Abstract This study focuses on exploring the thermochemistry in flame-wall interaction (FWI) for fully premixed side-wall quenching of a laminar, atmospheric-pressure dimethyl ether flame at equivalence ratio Φ = 0.83 by simultaneous measurement of CO 2 and CO mole fractions and gas phase temperature T . The applied laser diagnostics are dual-pump coherent anti-Stokes Raman spectroscopy (DP-CARS) targeting N 2 and CO 2 , laser-induced fluorescence of CO and OH, as well as thermographic phosphor thermometry. The extension to DP-CARS to study FWI processes is the first of its kind, previous studies only provided (CO, T ) measurements. The laser diagnostics are benchmarked and calibrated to an adiabatic test case and assessed in accuracy and precision. Subsequently, the approach is used to measure the thermochemistry close to a quenching wall. The nominal flame-to-wall distances from the experiment well match the numerical simulation data with a marginal offset of 20\xa0µm.
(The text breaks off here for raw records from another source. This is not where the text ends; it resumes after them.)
(** * CertisGroup: the ROI sandbox of [app.py]

    A shallow embedding of the three pieces of logic of [app.py]:
    - [compute_roi] (lines 17-57), the didactic ROI model;
    - [load_markdown] (lines 60-65), the guarded file read;
    - the sensitivity loop (lines 192-215), which re-runs [compute_roi]
      over a range of lever values.

    Number model.  Two readings of the script's numbers are kept.
    [compute_roi], the sensitivity loop and the sidebar are embedded on
    exact rationals ([Q]), the reading in which the formulas are
    written; results there are compared with [==], and the properties
    stated there are of the kind rounding does not break: which branch
    a guard takes, which entries a row holds, how the rows are ordered.
    Module [Py] embeds [compute_roi] once more on the numbers the
    interpreter computes with, unbounded integers and IEEE doubles,
    with the conversions of mixed operations and their [OverflowError];
    what the code returns digit for digit is stated there.  In both,
    true division by a zero divisor raises. *)

From Stdlib Require Import ZArith QArith Qfield Lqa Lia List String Bool.
From Stdlib Require Import Sorted.
From Stdlib Require Import Floats.
From Stdlib Require Import Ascii.
Import ListNotations.

Local Open Scope Q_scope.

(** ** Exceptions and the error monad *)

Inductive exn : Type :=
| ZeroDivisionError
| OverflowError
| OSError
| UnicodeDecodeError.

Inductive Res (X : Type) : Type :=
| Raise (e : exn)
| Return (x : X).

Arguments Raise {X} e.
Arguments Return {X} x.

Definition bind {X Y : Type} (c : Res X) (k : X -> Res Y) : Res Y :=
  match c with
  | Raise e => Raise e
  | Return x => k x
  end.

Notation "x <- c ;; k" := (bind c (fun x => k))
  (at level 61, c at next level, right associativity).

(** [returns c P]: the call [c] comes back with a value, and the value
    satisfies [P]. *)
Definition returns {X : Type} (c : Res X) (P : X -> Prop) : Prop :=
  exists x, c = Return x /\ P x.

(** A [for] loop that appends one computed item per element: the first
    exception leaves the loop. *)
Fixpoint for_each {X Y : Type} (f : X -> Res Y) (l : list X) : Res (list Y) :=
  match l with
  | [] => Return []
  | x :: l' =>
      y <- f x ;;
      ys <- for_each f l' ;;
      Return (y :: ys)
  end.

(** ** Python arithmetic on rationals *)

(** [a < b] as a test. *)
Definition Qlt_bool (a b : Q) : bool := negb (Qle_bool b a).

(** Truth value of a number in [if x]: anything but zero. *)
Definition truthy (x : Q) : bool := negb (Qeq_bool x 0).

(** [a / b]: raises on a zero divisor. *)
Definition truediv (a b : Q) : Res Q :=
  if Qeq_bool b 0 then Raise ZeroDivisionError else Return (a / b).

(** The builtin [max(a, b)]: keeps [a] unless [b > a]. *)
Definition py_max (a b : Q) : Q := if Qlt_bool a b then b else a.

(** ** Dictionaries

    A [dict] keeps its keys in insertion order (the order of the CSV
    header); a store to a present key overwrites in place. *)

Definition dict : Type := list (string * Q).

Fixpoint dict_get (k : string) (d : dict) : option Q :=
  match d with
  | [] => None
  | (k', v) :: d' => if String.eqb k k' then Some v else dict_get k d'
  end.

Fixpoint dict_set (k : string) (v : Q) (d : dict) : dict :=
  match d with
  | [] => [(k, v)]
  | (k', v') :: d' =>
      if String.eqb k k' then (k', v) :: d' else (k', v') :: dict_set k v d'
  end.

(** ** [compute_roi] *)

(** The local variables of [compute_roi] when it reaches [return]. *)
Record locals : Type := mkLocals {
  annual_ops_cost : Q;
  labor_share : Q;
  manpower_reduction : Q;
  productivity_gain : Q;
  platform_cost : Q;
  labor_cost : Q;
  non_labor : Q;
  labor_savings : Q;
  new_ops_cost : Q;
  savings : Q;
  roi : Q;
  payback_months : Q;
  throughput_effect : Q
}.

(** Lines 31-43: the assignments, in order. *)
Definition compute_roi_body
    (annual_ops_cost labor_share manpower_reduction productivity_gain
       platform_cost : Q) : Res locals :=
  let labor_cost := annual_ops_cost * labor_share in
  let non_labor := annual_ops_cost * (1 - labor_share) in
  let labor_savings := labor_cost * manpower_reduction in
  let new_ops_cost := (labor_cost - labor_savings) + non_labor + platform_cost in
  let savings := annual_ops_cost - new_ops_cost in
  roi <- (if truthy platform_cost
          then truediv savings platform_cost
          else Return 0) ;;
  payback_months <- (if Qlt_bool 0 platform_cost
                     then q <- truediv platform_cost (py_max savings 1) ;;
                          Return (12 * q)
                     else Return 0) ;;
  let throughput_effect := 1 + productivity_gain in
  Return (mkLocals annual_ops_cost labor_share manpower_reduction
            productivity_gain platform_cost labor_cost non_labor
            labor_savings new_ops_cost savings roi payback_months
            throughput_effect).

(** Lines 45-56: the dictionary literal. *)
Definition results (f : locals) : dict :=
  [ ("Baseline cost"%string, annual_ops_cost f);
    ("New cost"%string, new_ops_cost f);
    ("Savings"%string, savings f);
    ("Platform cost"%string, platform_cost f);
    ("ROI (Savings / Platform)"%string, roi f);
    ("Payback (months)"%string, payback_months f);
    ("Labor share"%string, labor_share f);
    ("Manpower reduction (%)"%string, manpower_reduction f);
    ("Productivity gain (%)"%string, productivity_gain f);
    ("Throughput multiplier (1+prod)"%string, throughput_effect f) ].
(** * pre-commit-go: configuration model, prerequisite resolver and check runner

    A shallow embedding of the Go sources
      - [checks/config.go]            (package [checks]: modes, [Config],
                                       [EnabledChecks], YAML decoding, [New]),
      - [checks/definitions]          ([CheckPrerequisite.IsPresent]),
      - the command's [main.go]       ([installPrereq], [callRun], [run]),
    followed by the properties established about them.

    Conventions.
      - Go's [int] and [time.Duration] are modelled as [Z]; the one place where
        the source multiplies ([time.Duration(max)*time.Second]) wraps around
        at 64 bits, and the wrap-around is written out.
      - Go's [error] is an optional message: [None] is [nil].
      - A Go [map] is a [gmap]; reading a missing key yields the zero value.
        The order in which [range] visits a map is left open by the language,
        so every loop over a map takes the order from an oracle
        ([range_order]) that is only known to enumerate the map's entries.
      - Goroutines, buffered channels and [sync.WaitGroup] are modelled by an
        interleaving step relation (module [gochan]). *)

From Stdlib Require Import ZArith Lia.
From stdpp Require Import base option list gmap strings sorting.

Local Open Scope Z_scope.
Conditioning the thermochemical data with respect to the instantaneous quenching point, named quenching-point conditioning, enables a novel tracing of the wall-parallel chemistry evolution across the quenching location. The study provides the first comparison of experimental three-scalar measurements (CO 2 ,CO, T ) with two-dimensional (2D) fully-resolved chemistry and transport (FCT) simulations. The validation of numerical simulations can now rely on the three scalars (CO 2 ,CO, T ) instead of the two scalars (CO, T ) in past studies. The evaluation reveals that this novel three-scalar measurement allows highly sensitive probing of the thermochemical states and is clearly superior to the previously applied two-scalar approach. CO 2 is less affected by the quenching wall compared to CO. Differential diffusion effects are experimentally confirmed by comparison to 2D-FCT, with the (CO 2 , T ) state space being more sensitive than (CO, T ). As the experimental methodology proved feasible for laminar operation, a transfer to turbulent cases, where the numerical analysis using direct numerical simulations (DNS) including FCT is limited, appears promising.